The history of what today is known as Puerto Montt began to be written during the second half of the nineteenth century. By 1852, the ancient dwellers of the area began to mingle with the first German immigrants who came along from the heart of the Reloncaví tempted by the diverse resources offered by this site.
February 12, 1853 is the foundation date of Puerto Montt, whose name is a tribute to the then ruler Manuel Montt Torres. The city is strategically located in present Chile, due to the fact that it lies on the border that separates the Lake District from Chilean Patagonia.
The European colonization process lasted until the beginning of the new century. Later on, Puerto Montt experienced an urbanization process that became strengthened after 1912, when the railway joined this area with Santiago, the capital of the country, lying 1,012 kilometers away, which provided a more fluent move of passengers and goods. Ever since, Puerto Montt has become an unavoidable reference point, as it is now a central trade spot between the Patagonian area and the rest of the country.
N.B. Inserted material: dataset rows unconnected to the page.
Lemma parse_inv {St} (step : St -> Z -> Z -> bytes -> result WireError (St * bytes)) (I : St -> Prop) st data st' :
  shrinks step -> all_bytes_of data ->
  (forall x f w c x' c', all_bytes_of c -> I x -> step x f w c = Ok (x', c') -> I x') ->
  I st -> parse step st data = Ok st' -> I st'.
Proof.
  intros Hs Hb Hstep Hst Hp.
  destruct (parse_sim step step (fun x y => x = y /\ I x) data st st st' Hs) as (y & _ & _ & HI); [|done|done|done].
  intros x y f w c x' c' Hc [-> HI] H. exists x'. split; [done|]. split; [done|].
  eapply Hstep; [|done|done]. by eapply bytes_suffix.
Qed.

Lemma read_len_bytes c d c' : all_bytes_of c -> read_len_delimited c = Ok (d, c') -> all_bytes_of d.
Proof. intros Hb (h & ->)%read_len_delimited_split. apply Forall_app in Hb as [_ Hb]. by apply Forall_app in Hb as [? _]. Qed.

Lemma take_packed_bytes c wt slot msg s c' :
  all_bytes_of c -> all_bytes_of slot -> take_packed c wt slot msg = Ok (s, c') -> all_bytes_of s.
Proof.
  intros Hc Hs. unfold take_packed. intros H. apply bind_ok in H as ([b c1] & Hr & H). apply lift_ok in Hr.
  assert (all_bytes_of b) as Hb.
  { destruct (wt =? WIRE_LEN); [exact (read_len_bytes _ _ _ Hc Hr)|]. apply read_raw_field_split in Hr as ->. by apply Forall_app in Hc as [? _]. }
  by destruct b, slot; simplify_eq.
Qed.

Definition obytes (o : option bytes) : Prop := match o with Some b => all_bytes_of b | None => True end.

Lemma take_message_bytes c slot msg s c' :
  all_bytes_of c -> obytes slot -> take_message c slot msg = Ok (s, c') -> obytes s.
Proof.
  intros Hc Hs. unfold take_message. intros H. apply bind_ok in H as ([b c1] & Hr & H). apply lift_ok in Hr.
  apply read_len_bytes in Hr; [|done].
  destruct slot as [[|x slot]|]; [|destruct b|]; simplify_eq; done.
Qed.

Definition node_bytes (n : WireNode) : Prop :=
  all_bytes_of (wn_keys n) /\ all_bytes_of (wn_vals n) /\ obytes (wn_info n).
Definition way_bytes (w : WireWay) : Prop :=
  all_bytes_of (ww_keys w) /\ all_bytes_of (ww_vals w) /\ all_bytes_of (ww_refs w) /\
  all_bytes_of (ww_lat w) /\ all_bytes_of (ww_lon w) /\ obytes (ww_info w).
Definition relation_bytes (r : WireRelation) : Prop :=
  all_bytes_of (wr_keys r) /\ all_bytes_of (wr_vals r) /\ all_bytes_of (wr_roles r) /\
  all_bytes_of (wr_memids r) /\ all_bytes_of (wr_types r) /\ obytes (wr_info r).
Definition dense_bytes (d : WireDenseNodes) : Prop :=
  all_bytes_of (wd_id d) /\ all_bytes_of (wd_lat d) /\ all_bytes_of (wd_lon d) /\
  all_bytes_of (wd_keys_vals d) /\ obytes (wd_info d).
Definition dense_info_bytes (i : WireDenseInfo) : Prop :=
  all_bytes_of (wi_version i) /\ all_bytes_of (wi_timestamp i) /\ all_bytes_of (wi_changeset i) /\
  all_bytes_of (wi_uid i) /\ all_bytes_of (wi_user_sid i) /\ all_bytes_of (wi_visible i).

(** One arm of a step: only the slot it takes changes. *)
Ltac bytes_arm H :=
  repeat match type of H with (if ?b then _ else _) = _ => destruct b end;
  lazymatch type of H with
  | skip_arm _ _ _ = _ => unfold skip_arm in H; apply bind_ok in H as (? & _ & H)
  | _ => apply bind_ok in H as ([? ?] & ? & H)
  end;
  simplify_eq; unfold node_bytes, way_bytes, relation_bytes, dense_bytes, dense_info_bytes in *;
  cbn in *; destruct_and?; split_and?; try done;
  match goal with
  | Hc : all_bytes_of ?c, Ht : take_packed ?c _ _ _ = _ |- _ => refine (take_packed_bytes _ _ _ _ _ _ Hc _ Ht); done
  | Hc : all_bytes_of ?c, Ht : take_message ?c _ _ = _ |- _ => refine (take_message_bytes _ _ _ _ _ Hc _ Ht); done
  end.

Ltac bytes_parse step Hs :=
  intros Hb; apply (parse_inv step); [apply Hs|done| |repeat split; cbn; apply Forall_nil_2];
  intros [] f w c x' c' Hc HI H;
  cbv delta [WireNode_step WireWay_step WireRelation_step WireDenseNodes_step WireDenseInfo_step] in H;
  cbv beta iota in H; bytes_arm H.

Lemma WireNode_bytes data n : all_bytes_of data -> WireNode_parse data = Ok n -> node_bytes n.
Proof. bytes_parse WireNode_step WireNode_shrinks. Qed.
Lemma WireWay_bytes data n : all_bytes_of data -> WireWay_parse data = Ok n -> way_bytes n.
Proof. bytes_parse WireWay_step WireWay_shrinks. Qed.
Lemma WireRelation_bytes data n : all_bytes_of data -> WireRelation_parse data = Ok n -> relation_bytes n.
Proof. bytes_parse WireRelation_step WireRelation_shrinks. Qed.
Lemma WireDenseNodes_bytes data n : all_bytes_of data -> WireDenseNodes_parse data = Ok n -> dense_bytes n.
Proof. bytes_parse WireDenseNodes_step WireDenseNodes_shrinks. Qed.
Lemma WireDenseInfo_bytes data n : all_bytes_of data -> WireDenseInfo_parse data = Ok n -> dense_info_bytes n.
Proof. bytes_parse WireDenseInfo_step WireDenseInfo_shrinks. Qed.

(** ** What each check establishes *)

(** Both index arrays are read to the end, their values unaliased. *)
Definition tags_ok (keys vals : bytes) : Prop :=
  exists ks vs, reads_all keys ks /\ reads_all vals vs /\ Forall is_u32 ks /\ Forall is_u32 vs /\
    length ks = length vs /\ raw_tags keys vals = Some (zip ks vs).

Lemma packed_uint32_reads c vs : Forall is_u32 vs -> reads_all c vs -> packed_uint32 c = vs.
Proof.
  intros HF Hr. rewrite (reads_all_drains _ _ _ _ packed_uint32_drains Hr). clear Hr.
  induction HF as [|v vs Hv _ IH]; [done|]. cbn [fmap list_fmap]. rewrite IH, as_u_id by done. done.
Qed.

Lemma tag_arrays_ok keys vals msg :
  all_bytes_of keys -> all_bytes_of vals -> validate_tag_arrays keys vals msg = Ok tt <-> tags_ok keys vals.
Proof.
  intros Hk Hv. unfold validate_tag_arrays. split.
  - intros H. apply bbind_ok in H as (nk & Hnk%wire_ok & H). apply bbind_ok in H as (nv & Hnv%wire_ok & H).
    apply packed_uint32_count_ok in Hnk as (ks & Hks & Fk & ->); [|done].
    apply packed_uint32_count_ok in Hnv as (vs & Hvs & Fv & ->); [|done].
    destruct (Z.eqb_spec (Z.of_nat (length ks)) (Z.of_nat (length vs))); [|done].
    exists ks, vs. split_and!; [done..|lia|]. unfold raw_tags. rewrite (packed_uint32_reads _ _ Fk Hks), (packed_uint32_reads _ _ Fv Hvs).
    apply lockstep_zip. lia.
  - intros (ks & vs & Hks & Hvs & Fk & Fv & Hl & _).
    rewrite (proj2 (packed_uint32_count_ok keys (Z.of_nat (length ks)) Hk)) by eauto.
    rewrite (proj2 (packed_uint32_count_ok vals (Z.of_nat (length vs)) Hv)) by eauto.
    cbn. by rewrite Hl, Z.eqb_refl.
Qed.

Lemma info_ok o i : validate_info o = Ok i -> is_Some (validated_info o).
Proof.
  unfold validate_info, validated_info. destruct o as [d|]; [|eauto].
  intros H. apply bbind_ok in H as (x & Hx%wire_ok & _). rewrite Hx. by eexists.
Qed.

(** References read to the end; locations absent, or one per reference. *)
Definition way_arrays_ok (w : WayView) : Prop :=
  exists refs locs, reads_all (ww_refs (wv_way w)) refs /\
    length (delta_decoded (ww_refs (wv_way w))) = length refs /\
    node_locations w = Some locs /\ (locs = [] \/ length locs = length refs).

Lemma count_length c n :
  all_bytes_of c -> packed_varint_count c = Ok n ->
  exists vs, reads_all c vs /\ n = Z.of_nat (length vs) /\
    (forall A (it : bytes -> list A) narrow, drains it narrow -> length (it c) = length vs).
Proof.
  intros Hb (vs & Hr & ->)%packed_varint_count_ok; [|done]. exists vs. split_and!; [done|done|].
  intros A it narrow Hit. by rewrite (reads_all_drains _ _ _ _ Hit Hr), length_fmap.
Qed.

Lemma length_delta_decoded c : length (delta_decoded c) = length (packed_sint64 c).
Proof. apply length_delta_sums. Qed.

Lemma geometry_ok b way :
  way_bytes way -> validate_way_geometry_arrays way = Ok tt -> way_arrays_ok (mkWay b way).
Proof.
  intros (_ & _ & Hr & Hla & Hlo & _). unfold validate_way_geometry_arrays. intros H.
  apply bbind_ok in H as (nr & Hnr%wire_ok & H). apply bbind_ok in H as (na & Hna%wire_ok & H).
  apply bbind_ok in H as (no & Hno%wire_ok & H).
  apply count_length in Hnr as (refs & Hrefs & -> & Lr); [|done].
  apply count_length in Hna as (las & Hlas & -> & La); [|done].
  apply count_length in Hno as (los & Hlos & -> & Lo); [|done].
  specialize (Lr _ _ _ packed_sint64_drains). specialize (La _ _ _ packed_sint64_drains). specialize (Lo _ _ _ packed_sint64_drains).
  assert (length las = length los /\ (length las = 0%nat \/ length las = length refs)) as [E1 E2].
  { destruct (Z.eqb_spec (Z.of_nat (length las)) 0), (Z.eqb_spec (Z.of_nat (length los)) 0); cbn in H; try lia;
      destruct (Z.eqb_spec (Z.of_nat (length las)) (Z.of_nat (length los))); try done;
      destruct (Z.eqb_spec (Z.of_nat (length las)) (Z.of_nat (length refs))); try done; lia. }
  unfold way_arrays_ok, node_locations. cbn [wv_way wv_block].
  rewrite lockstep_zip by (rewrite !length_delta_decoded; lia).
  eexists refs, _. split_and!; [done|by rewrite length_delta_decoded|done|].
  rewrite length_fmap, length_zip_with, !length_delta_decoded, La, Lo, <- E1, Nat.min_id.
  destruct E2 as [E2|E2]; [left|right; lia]. apply nil_length_inv.
  rewrite length_fmap, length_zip_with, !length_delta_decoded, La, E2. done.
Qed.

(** All three member arrays are read to the end, one entry each per member. *)
Definition members_ok (r : WireRelation) : Prop :=
  exists roles ids types ms, reads_all (wr_roles r) roles /\ reads_all (wr_memids r) ids /\
    reads_all (wr_types r) types /\ rel_members r = Some ms /\
    length ms = length roles /\ length ids = length roles /\ length types = length roles.

Lemma member_arrays_ok rel :
  relation_bytes rel -> validate_relation_member_arrays rel = Ok tt -> members_ok rel.
Proof.
  intros (_ & _ & Hr & Hm & Ht & _). unfold validate_relation_member_arrays. intros H.
  apply bbind_ok in H as (nr & Hnr%wire_ok & H). apply bbind_ok in H as (nm & Hnm%wire_ok & H).
  apply bbind_ok in H as (nt & Hnt%wire_ok & H).
  apply count_length in Hnr as (roles & Hro & -> & Lr); [|done].
  apply count_length in Hnm as (ids & Hid & -> & Lm); [|done].
  apply count_length in Hnt as (types & Hty & -> & Lt); [|done].
  specialize (Lr _ _ _ packed_int32_drains). specialize (Lm _ _ _ packed_sint64_drains). specialize (Lt _ _ _ packed_int32_drains).
  assert (length ids = length roles /\ length types = length roles) as [E1 E2].
  { destruct (Z.eqb_spec (Z.of_nat (length roles)) (Z.of_nat (length ids))), (Z.eqb_spec (Z.of_nat (length roles)) (Z.of_nat (length types))); try done; lia. }
  unfold members_ok, rel_members, member_ids.
  rewrite lockstep_zip by (rewrite length_delta_decoded; lia).
  rewrite lockstep_zip by (rewrite length_fmap, length_zip_with, length_delta_decoded; lia).
  eexists roles, ids, types, _. split_and!; [done..| |done|done].
  rewrite length_zip_with, length_fmap, length_zip_with, length_delta_decoded. lia.
Qed.

(** ** Message iterators *)

Lemma msg_next_moves fuel target c b c' :
  msg_next fuel target c = Some (b, c') -> (length c' < length c)%nat /\ exists h, c = h ++ b ++ c'.
Proof.
  revert c. induction fuel as [|fuel IH]; intros c; [done|]. cbn [msg_next].
  destruct (read_tag c) as [[[[f w]|] c1]|e] eqn:Ht; [|done..]. apply read_tag_moves in Ht as [[h ->] Hlt].
  destruct (_ && _).
  - destruct (read_len_delimited c1) as [[b1 c2]|] eqn:Hr; [|done]. intros [= <- <-].
    apply read_len_delimited_split in Hr as [h2 ->]. rewrite !length_app in *. split; [lia|].
    exists (h ++ h2). by rewrite <- app_assoc.
  - destruct (skip_field w c1) as [c2|] eqn:Hsk; [|done]. intros Hm. apply skip_field_moves in Hsk as [h2 ->].
    apply IH in Hm as (Hl & h3 & ->). rewrite !length_app in *. split; [lia|]. exists (h ++ h2 ++ h3). by rewrite <- !app_assoc.
Qed.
The continuous economic and demographic growth of the city was only threatened by the earthquake that hit the area in 1960 and destroyed houses, buildings, the railway station and part of the port. The efforts made at a local, national and international level caused Puerto Montt to slowly recover from the consequences of that quake and, little by little, it adopted its usual pace again.
The year 1979 was extremely important in the history of Puerto Montt, because it was then that the city was named capital of the X Region of the Lakes. This event boomed its economic and political development.
At present, Puerto Montt continues to be a thriving city that combines diverse economic activities such as fishing, seaweed cultivation, agriculture and cattle raising, naval construction and tourism.